01 diciembre, 2004

Apocalipsis

Eran la una y veinte cuando vi caer una bola de fuego desde el cielo. Miré a los demás, pero nadie parecía haberla visto. Me dije a mí mismo que me enteraría más tarde, en el telediario, del lugar del impacto, pero tampoco nadie mencionó el asunto. Había sido todo tan claro que no pensaba en la posibilidad de una alucinación o un efecto óptico y me sentía el dueño de una información exclusiva y privilegiada que me daba una cierta ventaja a la hora del Apocalipsis que al parecer se fraguaba. Pobre gente; continuaban aspirando ingenuamente a un futuro mejor, preocupados por la bolsa y el campeonato de liga, el último cacharro digital y un todoterreno con GPS mientras sus esposas comentaban el último escandalete de un famosillo con titulín nobiliario que : " ¡a ver como terminaría…!" . Yo, que sabía como habría de terminar todo, para todos, caminaba altivo por las calles, como un dios resabiado y magnánimo. Aspirando el aire penúltimo del Otoño final. Nunca había pensado que el fin de la humanidad pudiera darme semejante gozo y paz interior. Me parecía un precio justo a pagar el que desaparecieran unos cuantos miles de buenas personas si en el embate final de la gran ola cósmica que se avecinaba, se perderían para siempre las enormes legiones de seres mezquinos que se habían adueñado de la tierra. No tenía la preocupación de salvarme y me preocupaba el que pudiera haber supervivientes y se repitiera el esquema dentro de un par de miles de años; y es que los dioses de segunda, tenemos un concepto serio y formal de lo definitivo.

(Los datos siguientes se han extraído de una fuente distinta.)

Lemma mainLog_dev_witness :
  mainLog (sampleEnvDev) (JStr "error") (JNum 7) JUndefined (Some "{}")
  = (Normal (JBool true), Some "{}",
     [ConsoleWarn
        [JStr "[RNCustomLogger] you passed invalid arguments, message should be a string and extra should be an object"];
      ConsoleLog [JStr "[RNCustomLogger] "; JStr "error"; JNum 7; JUndefined]]).
Proof. exact (mainLog_dev sampleEnvDev (JStr "error") (JNum 7) JUndefined (Some "{}") eq_refl). Defined.

(** [mainLog] never throws; it returns [true], [false] or [null]. *)
Lemma mainLog_result env type message extra (s : Store) :
  exists v,
    result (mainLog env type message extra s) = Normal v
    /\ (v = JBool true \/ v = JBool false \/ v = JNull).
Proof.
  destruct (DEV env) eqn:Hdev.
  - unfold mainLog, checkArguments. rewrite Hdev.
    exists (JBool true).
    destruct (String.eqb (typeof type) "string"
              && String.eqb (typeof message) "string"
              && String.eqb (typeof extra) "object"); cbn; auto.
  - destruct (validArguments type message extra) eqn:Hvalid.
    + rewrite (mainLog_production _ _ _ _ _ Hdev Hvalid). exists JNull.
      split; [| auto].
      destruct (fetch_result env) as [state | e]; [| reflexivity].
      destruct (probedGeneration state) as [gen | e]; [| reflexivity].
      destruct (strongConnection _ _ gen); reflexivity.
    + unfold validArguments in Hvalid.
      unfold mainLog, checkArguments. rewrite Hdev, Hvalid.
      exists (JBool false). cbn. auto.
Qed.

(** X5: in normal mode, with valid arguments, a probe that reports a
    connected wifi link, or a connected cellular link of generation
    "4g", makes [mainLog] send the event to the remote sink, once, and
    do nothing else: the store is neither read nor written. *)
Theorem mainLog_strong_connection env type message extra (s : Store) state :
  DEV env = false ->
  validArguments type message extra = true ->
  fetch_result env = Normal state ->
  truthy (isConnected state) = true ->
  state_type state = JStr "wifi"
  \/ (state_type state = JStr "cellular"
      /\ get_prop (details state) "cellularGeneration" = Normal (JStr "4g")) ->
  mainLog env type message extra s
  = (Normal JNull, s, [NetInfoFetch; SendLog type message extra]).
Proof.
  intros Hdev Hvalid Hfetch Hconn Hmedium.
  rewrite (mainLog_production _ _ _ _ _ Hdev Hvalid), Hfetch.
  unfold probedGeneration, strongConnection. rewrite Hconn.
  destruct Hmedium as [-> | (-> & ->)]; reflexivity.
Qed.

Lemma mainLog_strong_connection_witness :
  mainLog (probing (Normal onWifi)) (JStr "log") (JStr "started") JNull None
  = (Normal JNull, None,
     [NetInfoFetch; SendLog (JStr "log") (JStr "started") JNull]).
Proof.
  apply (mainLog_strong_connection (probing (Normal onWifi)) _ _ _ _ onWifi);
    try reflexivity.
  left. reflexivity.
Defined.

(** X6: when the probe fails, because [NetInfo.fetch()] rejects or
    because it reports a cellular link without details, the event is
    lost whatever its severity: [mainLog] reports the failure on the
    console, sends nothing and does not touch the store. *)
Theorem mainLog_probe_failure env type message extra (s : Store) e :
  DEV env = false ->
  validArguments type message extra = true ->
  fetch_result env = Throw e
  \/ (exists state,
        fetch_result env = Normal state
        /\ state_type state = JStr "cellular"
        /\ nullish (details state) = true
        /\ e = TypeError) ->
  mainLog env type message extra s
  = (Normal JNull, s,
     [NetInfoFetch;
      ConsoleError
        [JStr "[RNCustomLogger] Error fetching connection state"; e]]).
Proof.
  intros Hdev Hvalid Hfail.
  rewrite (mainLog_production _ _ _ _ _ Hdev Hvalid).
  destruct Hfail as [-> | (state & -> & Hc & Hd & ->)]; [reflexivity |].
  unfold probedGeneration. rewrite Hc.
  cbn [strict_eq_str String.eqb Ascii.eqb Bool.eqb].
  destruct (details state); try discriminate Hd; reflexivity.
Qed.

Lemma mainLog_probe_failure_witness :
  mainLog (probing (Throw (JStr "no network module")))
    (JStr "error") (JStr "disk full") JNull (Some "{}")
  = (Normal JNull, Some "{}",
     [NetInfoFetch;
      ConsoleError
        [JStr "[RNCustomLogger] Error fetching connection state";
         JStr "no network module"]]).
Proof.
  apply mainLog_probe_failure; try reflexivity. left. reflexivity.
Defined.


(** ** The public wrappers *)

(** A wrapper runs [mainLog] and drops what it returns. *)
Lemma wrapper_run env type message extra (s : Store) :
  let r := (mainLog env type message extra ;; ret JUndefined) s in
  result r = Normal JUndefined
  /\ store_after r = store_after (mainLog env type message extra s)
  /\ effects r = effects (mainLog env type message extra s).
Proof.
  destruct (mainLog_result env type message extra s) as (v & Hv & _).
  unfold bind, ret.
  destruct (mainLog env type message extra s) as [[rm sm] tm].
  cbn in Hv. subst rm. cbn. now rewrite app_nil_r.
Qed.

No aceptamos enmiendas a ningún juicio final y desconfiamos de las intenciones de los dioses de las altas jerarquías. No más muertes de pollos inocentes ni desprevenidos pulpos, no más corderos degollados ni ocas hepatotorturadas para alimentar a seres indignos y crueles, egoístas e insanos.
Eran las ocho y veinte cuando caí en la cuenta de que la señal era para mí, que todo seguiría igual ahí fuera pero se me daba la ocasión de no tener que presenciarlo ya más . Era el treinta de Noviembre. La coincidencia no podía ser fortuita, en este día, sesentainueve años atras, había muerto un escritor por el que siento una enorme admiración. Su torturado pensamiento, lúcido y profundo, había guiado los confusos pasos de mi espiritualidad y mis rudimentarios devaneos filosóficos hacia un callejón sin salida en los últimos años. Ahora, enfrentado a la disyuntiva de una vida de tedio o un final liberador, con el guiño de un personaje de mi galería de ídolos, me parecía una de las elecciones más sencillas de toda mi vida. Había que encontrar un medio poco ofensivo y generoso para con los funcionarios que tendrían que hacerse cargo de los despojos de mi decisión. Caminé pensando en ello durante un par de horas, y comenzó a preocuparme la idea de que a medianoche, se acabaría el plazo que me había sido concedido para que no se confundiera mi sacrificio con un vulgar suicidio. Mi caso no era el de un tipo lleno de deudas o desengaños, a quien las circunstancias pusieran en semejante trance. Mi partida debía ser un ritual privado, pero si yo mismo, no respetaba las cláusulas del contrato con mi universo interior, porqué pretendía que los de ahí fuera, respetaran las normas de una convivencia regida por la desacreditada lógica y el irrisorio concepto de respeto.
Para colmo, corría una brisa dulce y la temperatura era tan suave que daban ganas, no solo de quedarse un poco más, sino de hacer un viaje a la costa y sentir el aroma del mar.